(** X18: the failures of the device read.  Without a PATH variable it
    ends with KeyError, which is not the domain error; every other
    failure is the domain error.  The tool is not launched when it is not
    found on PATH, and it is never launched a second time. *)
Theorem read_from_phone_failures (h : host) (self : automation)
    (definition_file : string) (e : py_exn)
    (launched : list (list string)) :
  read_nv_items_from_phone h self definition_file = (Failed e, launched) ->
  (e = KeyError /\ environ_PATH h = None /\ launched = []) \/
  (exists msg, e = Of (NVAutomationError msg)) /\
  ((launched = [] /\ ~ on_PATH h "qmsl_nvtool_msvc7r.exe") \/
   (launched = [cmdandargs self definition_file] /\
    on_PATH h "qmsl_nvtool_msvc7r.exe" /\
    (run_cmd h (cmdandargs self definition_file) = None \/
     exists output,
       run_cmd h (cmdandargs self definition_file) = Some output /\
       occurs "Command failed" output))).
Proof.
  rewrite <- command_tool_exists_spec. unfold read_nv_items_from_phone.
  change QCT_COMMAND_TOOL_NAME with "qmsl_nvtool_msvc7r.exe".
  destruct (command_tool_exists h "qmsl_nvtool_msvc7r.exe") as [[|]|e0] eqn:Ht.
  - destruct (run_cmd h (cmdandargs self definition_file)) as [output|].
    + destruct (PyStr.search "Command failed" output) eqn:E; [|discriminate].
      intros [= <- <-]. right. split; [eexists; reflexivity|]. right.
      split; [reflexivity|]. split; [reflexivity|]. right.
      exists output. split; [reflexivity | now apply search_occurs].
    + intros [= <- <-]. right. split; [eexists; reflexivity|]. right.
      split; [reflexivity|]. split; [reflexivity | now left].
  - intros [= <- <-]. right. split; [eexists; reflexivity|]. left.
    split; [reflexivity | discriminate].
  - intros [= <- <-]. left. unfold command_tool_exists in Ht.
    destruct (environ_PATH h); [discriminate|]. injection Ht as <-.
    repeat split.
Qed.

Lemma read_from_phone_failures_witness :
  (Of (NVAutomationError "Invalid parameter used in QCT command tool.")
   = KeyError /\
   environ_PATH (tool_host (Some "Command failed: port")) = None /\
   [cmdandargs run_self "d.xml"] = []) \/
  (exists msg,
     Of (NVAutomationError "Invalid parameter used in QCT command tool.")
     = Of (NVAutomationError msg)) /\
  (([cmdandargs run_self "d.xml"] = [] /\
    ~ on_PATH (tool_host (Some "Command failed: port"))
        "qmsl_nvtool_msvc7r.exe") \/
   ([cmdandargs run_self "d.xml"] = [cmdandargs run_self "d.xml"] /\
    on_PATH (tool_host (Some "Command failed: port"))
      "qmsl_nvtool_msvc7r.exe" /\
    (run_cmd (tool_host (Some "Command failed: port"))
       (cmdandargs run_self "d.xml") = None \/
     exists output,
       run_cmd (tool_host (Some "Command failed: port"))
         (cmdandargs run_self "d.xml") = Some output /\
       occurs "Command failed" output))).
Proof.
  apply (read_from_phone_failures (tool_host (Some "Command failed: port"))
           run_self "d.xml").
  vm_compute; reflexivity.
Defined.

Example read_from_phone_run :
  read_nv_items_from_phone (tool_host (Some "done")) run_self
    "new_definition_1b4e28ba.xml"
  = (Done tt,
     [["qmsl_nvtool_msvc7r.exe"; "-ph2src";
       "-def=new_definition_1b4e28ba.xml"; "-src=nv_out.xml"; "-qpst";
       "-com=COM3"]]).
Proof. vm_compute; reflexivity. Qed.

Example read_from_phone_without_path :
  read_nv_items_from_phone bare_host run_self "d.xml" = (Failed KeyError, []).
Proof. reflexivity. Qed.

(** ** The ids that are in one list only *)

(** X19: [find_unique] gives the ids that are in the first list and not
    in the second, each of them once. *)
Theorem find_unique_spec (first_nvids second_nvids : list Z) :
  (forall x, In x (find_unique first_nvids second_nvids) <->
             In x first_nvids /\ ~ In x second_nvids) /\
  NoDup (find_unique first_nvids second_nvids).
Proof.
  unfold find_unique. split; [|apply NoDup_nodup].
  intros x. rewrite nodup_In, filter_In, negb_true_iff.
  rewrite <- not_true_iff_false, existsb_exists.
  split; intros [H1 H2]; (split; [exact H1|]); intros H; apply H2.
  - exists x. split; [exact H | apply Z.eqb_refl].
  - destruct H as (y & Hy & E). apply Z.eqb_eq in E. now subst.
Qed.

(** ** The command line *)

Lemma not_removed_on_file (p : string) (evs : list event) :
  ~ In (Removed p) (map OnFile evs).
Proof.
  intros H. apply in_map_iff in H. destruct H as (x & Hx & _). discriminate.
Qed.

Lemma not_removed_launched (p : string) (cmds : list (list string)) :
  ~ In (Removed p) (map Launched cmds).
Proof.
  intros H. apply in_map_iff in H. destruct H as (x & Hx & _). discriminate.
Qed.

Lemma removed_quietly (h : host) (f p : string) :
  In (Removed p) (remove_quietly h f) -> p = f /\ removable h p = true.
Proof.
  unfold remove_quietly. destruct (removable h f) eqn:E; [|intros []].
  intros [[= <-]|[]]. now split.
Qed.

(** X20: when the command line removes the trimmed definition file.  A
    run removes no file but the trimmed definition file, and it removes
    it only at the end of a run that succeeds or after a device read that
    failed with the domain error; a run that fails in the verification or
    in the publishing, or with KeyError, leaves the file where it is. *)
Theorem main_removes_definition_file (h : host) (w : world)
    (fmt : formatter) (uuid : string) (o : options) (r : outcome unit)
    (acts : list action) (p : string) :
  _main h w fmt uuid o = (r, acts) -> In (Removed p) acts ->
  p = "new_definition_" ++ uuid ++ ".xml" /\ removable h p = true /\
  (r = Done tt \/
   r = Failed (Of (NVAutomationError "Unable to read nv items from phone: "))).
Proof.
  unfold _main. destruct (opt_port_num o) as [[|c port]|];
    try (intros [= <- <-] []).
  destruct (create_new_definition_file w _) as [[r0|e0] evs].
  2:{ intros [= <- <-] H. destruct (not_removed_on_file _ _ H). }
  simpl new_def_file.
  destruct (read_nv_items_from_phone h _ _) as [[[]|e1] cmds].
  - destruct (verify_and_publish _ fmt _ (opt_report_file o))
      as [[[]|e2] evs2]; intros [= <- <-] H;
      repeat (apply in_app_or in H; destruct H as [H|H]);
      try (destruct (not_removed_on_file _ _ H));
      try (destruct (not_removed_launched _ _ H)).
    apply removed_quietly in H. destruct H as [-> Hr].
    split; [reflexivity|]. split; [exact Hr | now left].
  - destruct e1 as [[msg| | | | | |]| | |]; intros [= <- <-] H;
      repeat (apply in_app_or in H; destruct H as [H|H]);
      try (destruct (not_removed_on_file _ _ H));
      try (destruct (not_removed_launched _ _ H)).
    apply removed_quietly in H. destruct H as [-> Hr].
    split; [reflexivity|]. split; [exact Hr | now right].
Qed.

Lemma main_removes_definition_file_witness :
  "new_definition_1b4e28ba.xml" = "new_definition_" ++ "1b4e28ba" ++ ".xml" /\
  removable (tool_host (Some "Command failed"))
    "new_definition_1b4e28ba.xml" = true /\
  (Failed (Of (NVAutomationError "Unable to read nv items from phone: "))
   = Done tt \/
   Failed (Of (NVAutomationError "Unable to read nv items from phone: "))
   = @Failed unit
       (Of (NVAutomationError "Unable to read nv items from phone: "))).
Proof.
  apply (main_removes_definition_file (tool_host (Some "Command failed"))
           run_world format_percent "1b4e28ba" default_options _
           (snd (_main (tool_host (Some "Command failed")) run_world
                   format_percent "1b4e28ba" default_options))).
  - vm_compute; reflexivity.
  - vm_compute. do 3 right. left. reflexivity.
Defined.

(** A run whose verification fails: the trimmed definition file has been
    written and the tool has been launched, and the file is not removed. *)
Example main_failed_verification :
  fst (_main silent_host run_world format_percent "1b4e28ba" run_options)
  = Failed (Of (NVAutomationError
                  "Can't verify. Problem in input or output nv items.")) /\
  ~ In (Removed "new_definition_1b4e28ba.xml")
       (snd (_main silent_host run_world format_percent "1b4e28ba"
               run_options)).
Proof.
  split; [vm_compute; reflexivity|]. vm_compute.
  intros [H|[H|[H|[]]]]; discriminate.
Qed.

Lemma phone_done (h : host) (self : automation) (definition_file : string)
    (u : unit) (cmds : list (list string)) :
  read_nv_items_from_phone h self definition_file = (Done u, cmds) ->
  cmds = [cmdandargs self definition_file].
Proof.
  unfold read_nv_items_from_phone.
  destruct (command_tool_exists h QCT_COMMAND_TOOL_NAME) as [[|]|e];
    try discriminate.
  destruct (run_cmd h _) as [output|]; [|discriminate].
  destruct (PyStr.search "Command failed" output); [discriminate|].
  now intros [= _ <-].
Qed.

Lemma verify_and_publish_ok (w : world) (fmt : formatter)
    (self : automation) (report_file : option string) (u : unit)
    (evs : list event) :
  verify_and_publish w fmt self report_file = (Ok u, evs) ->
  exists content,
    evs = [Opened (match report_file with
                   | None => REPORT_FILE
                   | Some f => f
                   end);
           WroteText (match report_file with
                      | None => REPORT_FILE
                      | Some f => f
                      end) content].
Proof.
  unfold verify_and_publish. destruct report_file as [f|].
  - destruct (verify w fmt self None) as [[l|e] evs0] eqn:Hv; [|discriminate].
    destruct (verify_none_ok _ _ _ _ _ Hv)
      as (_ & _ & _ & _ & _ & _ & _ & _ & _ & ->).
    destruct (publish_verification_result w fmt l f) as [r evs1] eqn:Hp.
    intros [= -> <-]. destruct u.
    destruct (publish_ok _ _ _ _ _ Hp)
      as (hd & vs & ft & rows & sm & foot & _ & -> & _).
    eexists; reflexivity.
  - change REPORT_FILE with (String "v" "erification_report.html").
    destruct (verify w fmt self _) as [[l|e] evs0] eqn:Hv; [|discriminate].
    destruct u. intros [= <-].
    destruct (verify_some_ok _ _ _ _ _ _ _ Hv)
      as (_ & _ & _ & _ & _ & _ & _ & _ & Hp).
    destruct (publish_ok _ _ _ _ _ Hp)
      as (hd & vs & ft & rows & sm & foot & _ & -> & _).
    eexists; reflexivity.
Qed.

Exercise prompt:
Only the lines above starting at the line that holds "(Failed (Of (NVAutomationError" and ending at the line that holds "written and the" are to be repeated, exactly and in full.

Result for this exercise:
  (Failed (Of (NVAutomationError "Unable to read nv items from phone: "))
   = Done tt \/
   Failed (Of (NVAutomationError "Unable to read nv items from phone: "))
   = @Failed unit
       (Of (NVAutomationError "Unable to read nv items from phone: "))).
Proof.
  apply (main_removes_definition_file (tool_host (Some "Command failed"))
           run_world format_percent "1b4e28ba" default_options _
           (snd (_main (tool_host (Some "Command failed")) run_world
                   format_percent "1b4e28ba" default_options))).
  - vm_compute; reflexivity.
  - vm_compute. do 3 right. left. reflexivity.
Defined.

(** A run whose verification fails: the trimmed definition file has been
    written and the tool has been launched, and the file is not removed. *)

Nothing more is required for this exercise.